In my opinion, it depends greatly on how we advertise the initial launch. If we initially advertise named references as a new experimental feature, then not that much is still needed. At the very least, we should remove support for subscripted references (
workers/54363), which only work in the simplest cases. The other pending patches would also be nice. Ideally, for a solid initial launch, I would prefer to be able to finish my review of the code. However, once subscripted references have been removed, named references could in principle be launched any time as an experimental feature. I'm aware of a number of things that are still broken but I'm not aware of anything major and I would be surprised to still find a major issue.
How much time is still needed for a solid launch?

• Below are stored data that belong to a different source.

Lemma sample_to_boxes_with_annotations (sample : gmap string PyVal) (w h : Z)
    (anns1 anns2 : list PyVal) :
  dict_get sample "annotations" = PList anns1 →
  (∀ cid, omap (emitted_box cid w h) anns1 = omap (emitted_box cid w h) anns2) →
  sample_to_boxes sample w h
  = sample_to_boxes (with_annotations sample anns2) w h.
Proof.
  intros Hanns Hsame.
  assert (Hclass' : dict_get (with_annotations sample anns2) "class"
                    = dict_get sample "class").
  { unfold dict_get, with_annotations. by rewrite lookup_insert_ne. }
  assert (Hanns' : dict_get (with_annotations sample anns2) "annotations"
                   = PList anns2).
  { unfold dict_get, with_annotations. by rewrite lookup_insert_eq. }
  destruct (dict_get sample "class") as [| | | |c| |] eqn:Hclass;
    try (unfold sample_to_boxes; rewrite Hclass', Hclass; done).
  destruct (CLASS_NAME_TO_ID !! c) as [cid|] eqn:Hc.
  - rewrite (sample_to_boxes_registered _ _ _ _ _ Hclass Hc), Hanns.
    rewrite (sample_to_boxes_registered _ _ _ _ _ Hclass' Hc), Hanns'.
    by rewrite Hsame.
  - unfold sample_to_boxes. rewrite Hclass', Hclass. simpl. rewrite Hc.
    by repeat case_match.
Qed.

(** ** Decimal text *)

Lemma string_length_app (s t : string) :
  String.length (s +:+ t) = (String.length s + String.length t)%nat.
Proof. induction s as [|c s IH]; simpl; [done | by rewrite IH]. Qed.

Lemma all_digits_app (s t : string) :
  all_digits (s +:+ t) = all_digits s && all_digits t.
Proof.
  induction s as [|c s IH]; simpl; [done|]. by rewrite IH, andb_assoc.
Qed.

Lemma decimal_value_from_app (acc : Z) (s t : string) :
  decimal_value_from acc (s +:+ t)
  = decimal_value_from (decimal_value_from acc s) t.
Proof. revert acc. induction s as [|c s IH]; intros acc; simpl; [done | apply IH]. Qed.

Lemma digit_char_code (d : Z) :
  (0 <= d < 10)%Z → Ascii.nat_of_ascii (digit_char d) = (48 + Z.to_nat d)%nat.
Proof. intros Hd. unfold digit_char. apply Ascii.nat_ascii_embedding. lia. Qed.

Lemma digits_fixed_length (k : nat) (n : Z) :
  String.length (digits_fixed k n) = k.
Proof.
  revert n. induction k as [|k IH]; intros n; simpl; [done|].
  rewrite string_length_app, IH. simpl. lia.
Qed.

Lemma digits_fixed_all_digits (k : nat) (n : Z) :
  all_digits (digits_fixed k n) = true.
Proof.
  revert n. induction k as [|k IH]; intros n; simpl; [done|].
  rewrite all_digits_app, IH. cbn [all_digits andb]. unfold is_digit.
  rewrite digit_char_code by (apply Z.mod_pos_bound; lia).
  pose proof (Z.mod_pos_bound n 10 ltac:(lia)).
  rewrite andb_true_r. apply andb_true_iff.
  split; apply Nat.leb_le; lia.
Qed.
(** A message that was read and decoded and whose URL parses: the run up to
    the choice of the item to push. *)
Lemma kafkaConsumeMessage_decoded crawl s value w m newURL :
  Consumer_ReadMessage 15 (crawl_world s) = (inl value, w) ->
  json_Unmarshal value = UnmarshalOk m ->
  url_Parse (URL m) = Some newURL ->
  kafkaConsumeMessage crawl s =
    ((if 0 <? Go.len (ParentURL m) then
        match url_Parse (ParentURL m) with
        | None =>
            logWarning "Unable to parse parent URL from Kafka message" "parse";;
            mret frontier.zero
        | Some newParentURL =>
            mret (frontier.NewItem newURL
                    (Some (frontier.NewItem newParentURL None "seed"
                             (if 0 <? HopsCount m
                              then Go.uint8 (HopsCount m - 1) else 0)))
                    "seed" (HopsCount m))
        end
      else mret (frontier.NewItem newURL None "seed" (HopsCount m)))
     ≫= fun newItem => PushChan_send newItem;; emit EvPoolDone)
      (set_trace (trace s ++ [EvReadMessage (now s) 15;
                              EvLogDebug "New message received from Kafka"])
         (set_world w s)).
Proof.
  intros Hread Hjson Hparse. unfold kafkaConsumeMessage.
  rewrite (bind_Ok _ _ _ _ _ (get_run s)).
  rewrite (bind_Ok _ _ _ _ _ (emit_run _ _)).
  rewrite (bind_Ok _ _ _ _ _ (ask_run _ _)).
  cbn [crawl_world set_trace]. rewrite Hread. cbn [fst snd].
  rewrite (bind_Ok _ _ _ _ _ (emit_run _ _)).
  rewrite Hjson, Hparse.
  cbn [set_world set_trace trace crawl_world QueueCount SeencheckDB PushChan now].
  rewrite <- app_assoc. reflexivity.
Qed.

(** C8. A message that decodes to a URL that parses, a hop count and a
    parent URL.  If the parent URL is not empty and parses, the consumer
    pushes an item with the URL, type seed, the hop count of the message,
    and a parent with the parent URL and hop count [max(0, hop - 1)].  If
    the parent URL is empty, it pushes such an item without parent. *)
Theorem kafkaConsumeMessage_pushes_seed crawl s value w m newURL :
  Consumer_ReadMessage 15 (crawl_world s) = (inl value, w) ->
  json_Unmarshal value = UnmarshalOk m ->
  Go.uint8_range (HopsCount m) ->
  url_Parse (URL m) = Some newURL ->
  (forall newParentURL,
     ParentURL m <> "" ->
     url_Parse (ParentURL m) = Some newParentURL ->
     exists s' item parent,
       kafkaConsumeMessage crawl s = (Ok tt, s') /\
       PushChan s' = PushChan s ++ [item] /\
       frontier.URL item = Some newURL /\
       frontier.Type_ item = "seed" /\
       frontier.Hop item = HopsCount m /\
       frontier.ParentItem item = Some parent /\
       frontier.URL parent = Some newParentURL /\
       frontier.Hop parent = Z.max 0 (HopsCount m - 1)) /\
  (ParentURL m = "" ->
   exists s' item,
     kafkaConsumeMessage crawl s = (Ok tt, s') /\
     PushChan s' = PushChan s ++ [item] /\
     frontier.URL item = Some newURL /\
     frontier.Type_ item = "seed" /\
     frontier.Hop item = HopsCount m /\
     frontier.ParentItem item = None).
Proof.
  intros Hread Hjson [Hhop0 Hhop] Hparse.
  rewrite (kafkaConsumeMessage_decoded _ _ _ _ _ _ Hread Hjson Hparse).
  split.
  - intros newParentURL Hne Hparent.
    rewrite (len_nonempty _ Hne), Hparent, bind_ret.
    eexists _, _, _. split; [reflexivity |]. split; [reflexivity |].
    repeat split. cbn [frontier.Hop frontier.NewItem].
    destruct (0 <? HopsCount m) eqn:Hpos.
    + apply Z.ltb_lt in Hpos. unfold Go.uint8. rewrite Z.mod_small; lia.
    + apply Z.ltb_ge in Hpos. lia.
  - intros ->. change (0 <? Go.len "") with false. cbv iota.
    rewrite bind_ret. eexists _, _. split; [reflexivity |].
    split; [reflexivity |]. repeat split.
Qed.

I will post another message where I list what I still have on my todo list. Currently the main bottleneck is by far the review time and then my energy and motivation. If I could just commit my patches or if someone had the time and energy for quick reviews, I could most likely finish what I have in mind for a solid launch in 1-2 months. Quick reviews would for sure improve my motivation and pressure to release soon would certainly help me focus. Unfortunately some patches are rather intricate and may require quite some time to review (even I sometimes need quite some time to re-understand them when I have to revisit them). Anyone interested in helping with reviews would also need to get familiar with what's going on in
params.c.
What do I mean with an experimental feature?
The main point would be to indicate that some behaviors may still change in the next release. Nobody should use the new feature in any critical code. Instead, interested users should try out the new feature and tell us how it works for them and whether they think some aspects should be changed. There were a number of design discussions. Some of them still haven't been resolved. One reason being that most of these discussions ended up being just between me and Bart. Having more people, especially actual users of the feature, could greatly help. An experimental launch could be a good way to get such additional feedback. We could even give a list of areas for which we are most interested in receiving feedback.
What to do next?
Here is my preferred course of action:
- Submit the pending patches
- Work on my todo list to get to a state where there are no more know bugs, only open design questions
- Release version 5.10 that includes named references, no-fork substitutions, and namespaces as experimental features with a call for feedback and a promise to release these features for general use 6-12 months later in version 6.0.